**Activity**
Output only the lines of the entries that follow, starting at the one with "by now intros acc [col row]." and running down to the one with "Lemma slot_mod w", both included and unchanged.

Segment Start: Records for this task

(** [detect_bubbles] yields one item per cell, in column-major order. *)
Lemma detect_bubbles_cells thresh :
  detect_bubbles thresh =
  map (fun c => (q_num (fst c) (snd c), options_intensity thresh (fst c) (snd c))) cells.
Proof.
  unfold detect_bubbles.
  rewrite (fold_left_nested
             (fun acc col row => Dict.set acc (q_num col row) (options_intensity thresh col row))).
  fold cells.
  rewrite (fold_left_pointwise _
             (fun acc c => Dict.set acc (q_num (fst c) (snd c))
                             (options_intensity thresh (fst c) (snd c))))
    by now intros acc [col row].
  apply (fold_set_fresh (fun c => q_num (fst c) (snd c))
           (fun c => options_intensity thresh (fst c) (snd c))).
  - rewrite q_num_cells. apply ScorerKeyFacts.questions_NoDup.
  - intros a _ [].
Qed.
End GridFacts.

(** *** Geometry of the slices *)

Module GridGeometry.
Import Grid Spec GridFacts.

(** A position below [n * w] falls in exactly one of [n] slices of
    width [w]. *)
Lemma slot_exists w n x :
  0 <= w -> 0 <= x < n * w -> exists i, 0 <= i < n /\ i * w <= x < i * w + w.
Proof.
  intros W B. assert (Hw : 0 < w) by (destruct (Z.eq_dec w 0) as [->|]; lia).
  exists (x / w). pose proof (Z.mul_div_le x w Hw).
  pose proof (Z.mul_succ_div_gt x w Hw). split; [|lia].
  split; [apply Z.div_pos; lia | apply Z.div_lt_upper_bound; lia].
Qed.

Lemma slot_mod w i y : i * w <= y < i * w + w -> y - i * w = y mod w.
Proof.
  intros B. apply (Z.mod_unique y w i); [left; lia | lia].
Qed.

Section Geometry.
Variable thresh : Mask.
Hypothesis WF : mask_wf thresh.

Lemma width_nonneg : 0 <= width thresh.
Proof. apply WF. Qed.

Lemma height_nonneg : 0 <= height thresh.
Proof. destruct WF as [<- _]. lia. Qed.

Lemma col_width_nonneg : 0 <= col_width thresh.
Proof. apply Z.div_pos; [apply width_nonneg | reflexivity]. Qed.

Lemma row_height_nonneg : 0 <= row_height thresh.
Proof. apply Z.div_pos; [apply height_nonneg | reflexivity]. Qed.

Lemma option_height_nonneg : 0 <= option_height thresh.
Proof. apply Z.div_pos; [apply row_height_nonneg | reflexivity]. Qed.

(** The grid never reaches past the mask. *)
Lemma grid_width : cols * col_width thresh = width thresh - width thresh mod cols.
Proof. unfold col_width. pose proof (Z.div_mod (width thresh) cols). unfold cols in *. lia. Qed.

Lemma grid_height : rows * row_height thresh = height thresh - height thresh mod rows.
Proof. unfold row_height. pose proof (Z.div_mod (height thresh) rows). unfold rows in *. lia. Qed.
(** [_generate_design], outcome by outcome. *)
Lemma generate_design_cases st :
  (∃ k, _generate_design float_repr svc st = ([Enter generate], inl (KeyError k)))
  ∨ (∃ p out,
       _generate_design float_repr svc st
       = ([Enter generate; GenerateImage p], out)
       ∧ match generate_image svc p with
         | ImageFailure e =>
           out = inr (set_response_text
                        ("Lo siento, hubo un problema al generar la imagen: "
                         +:+ e +:+ ". ¿Podrías intentarlo de nuevo?")
                     (set_artifacts [] (set_error (Some e) empty_dict)))
         | ImageSuccess [] _ =>
           out = inr (set_response_text
                        "No se pudo generar la imagen. Por favor intenta de nuevo."
                     (set_artifacts []
                     (set_error (Some "No images generated") empty_dict)))
         | ImageSuccess (img :: _) _ =>
           let linear_meters := get_or (linear_meters st) (Some (Float 3.0)) in
           let shape := get_or (shape st) (Some "L") in
           let style := get_or (style st) (Some "modern") in
           let materials := get_or (materials st) (Some defaults_materials) in
           match get_or (design_version st) (Some 0%Z) with
           | None => out = inl TypeError
           | Some n =>
             match _generate_specs float_repr linear_meters shape style materials with
             | inl e => out = inl e
             | inr specs =>
               match get_or (colors st) (Some ["white"; "gray"]) with
               | None => out = inl TypeError
               | Some _ =>
                 match get_or (design_history st) (Some []) with
                 | None => out = inl AttributeError
                 | Some hist =>
                   ∃ text title,
                     out = inr
                       (set_response_text text
                       (set_artifacts
                          [ {| Artifact.type := "image";
                               Artifact.title := title;
                               Artifact.image_data := Some img;
                               Artifact.content := None;
                               Artifact.meta :=
                                 GeneratedMeta linear_meters shape style (n + 1)%Z |};
                            {| Artifact.type := "specs";
                               Artifact.title := "Especificaciones Técnicas";
                               Artifact.image_data := None;
                               Artifact.content := Some specs;
                               Artifact.meta := EmptyMeta |} ]
                       (set_current_image (Some img)
                       (set_design_version (Some (n + 1)%Z)
                       (set_design_history
                          (Some (hist ++
                             [ {| History.version := (n + 1)%Z;
                                  History.linear_meters := linear_meters;
                                  History.shape := shape;
                                  History.style := style;
                                  History.materials := materials |} ]))
                          empty_dict)))))
                 end
               end
             end
           end
         end).
Proof.
  unfold _generate_design. rewrite bind_tell.
  fold defaults_materials.
  destruct (generate_kitchen_image_cases
              (get_or (linear_meters st) (Some (Float 3.0)))
              (get_or (shape st) (Some "L"))
              (get_or (style st) (Some "modern"))
              (get_or (materials st) (Some defaults_materials))
              (get_or (colors st) (Some ["white"; "gray"])))
    as [[k Hk]|[p Hp]].
  - left. exists k. cbn zeta. by rewrite Hk.
  - right. exists p. cbn zeta. rewrite Hp, bind_pair. cbn [fst snd app].
    destruct (generate_image svc p) as [[|img imgs] pu|e];
      cbn [success negb images error_of get_or];
      [by eexists| |by eexists].
    rewrite bind_lift.
    destruct (get_or (design_version st) (Some 0%Z)) as [n|];
      cbn [succ_version]; cbv [mret mthrow Exc_ret Exc_throw]; [|by eexists].
    rewrite bind_lift.
    destruct (_generate_specs _ _ _ _ _) as [?|specs] eqn:Hspecs; [by eexists|].
    destruct (get_or (materials st) (Some defaults_materials)) as [m|];
      [|by destruct (generate_specs_needs_materials _ _ _ _ Hspecs)].
    cbn [dict_get]. cbv [mret mthrow Exc_ret Exc_throw]. rewrite !bind_lift.
    destruct (get_or (colors st) (Some ["white"; "gray"])) as [cs|];
      cbn [join]; cbv [mret mthrow Exc_ret Exc_throw]; [|by eexists].
    destruct (get_or (design_history st) (Some [])) as [hist|]; [|by eexists].
    eexists. split; [reflexivity|]. by eexists _, _.
Qed.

Segment End: Records for this task

**Reply to the exercise**
    by now intros acc [col row].
  apply (fold_set_fresh (fun c => q_num (fst c) (snd c))
           (fun c => options_intensity thresh (fst c) (snd c))).
  - rewrite q_num_cells. apply ScorerKeyFacts.questions_NoDup.
  - intros a _ [].
Qed.
End GridFacts.

(** *** Geometry of the slices *)

Module GridGeometry.
Import Grid Spec GridFacts.

(** A position below [n * w] falls in exactly one of [n] slices of
    width [w]. *)
Lemma slot_exists w n x :
  0 <= w -> 0 <= x < n * w -> exists i, 0 <= i < n /\ i * w <= x < i * w + w.
Proof.
  intros W B. assert (Hw : 0 < w) by (destruct (Z.eq_dec w 0) as [->|]; lia).
  exists (x / w). pose proof (Z.mul_div_le x w Hw).
  pose proof (Z.mul_succ_div_gt x w Hw). split; [|lia].
  split; [apply Z.div_pos; lia | apply Z.div_lt_upper_bound; lia].
Qed.

Lemma slot_mod w i y : i * w <= y < i * w + w -> y - i * w = y mod w.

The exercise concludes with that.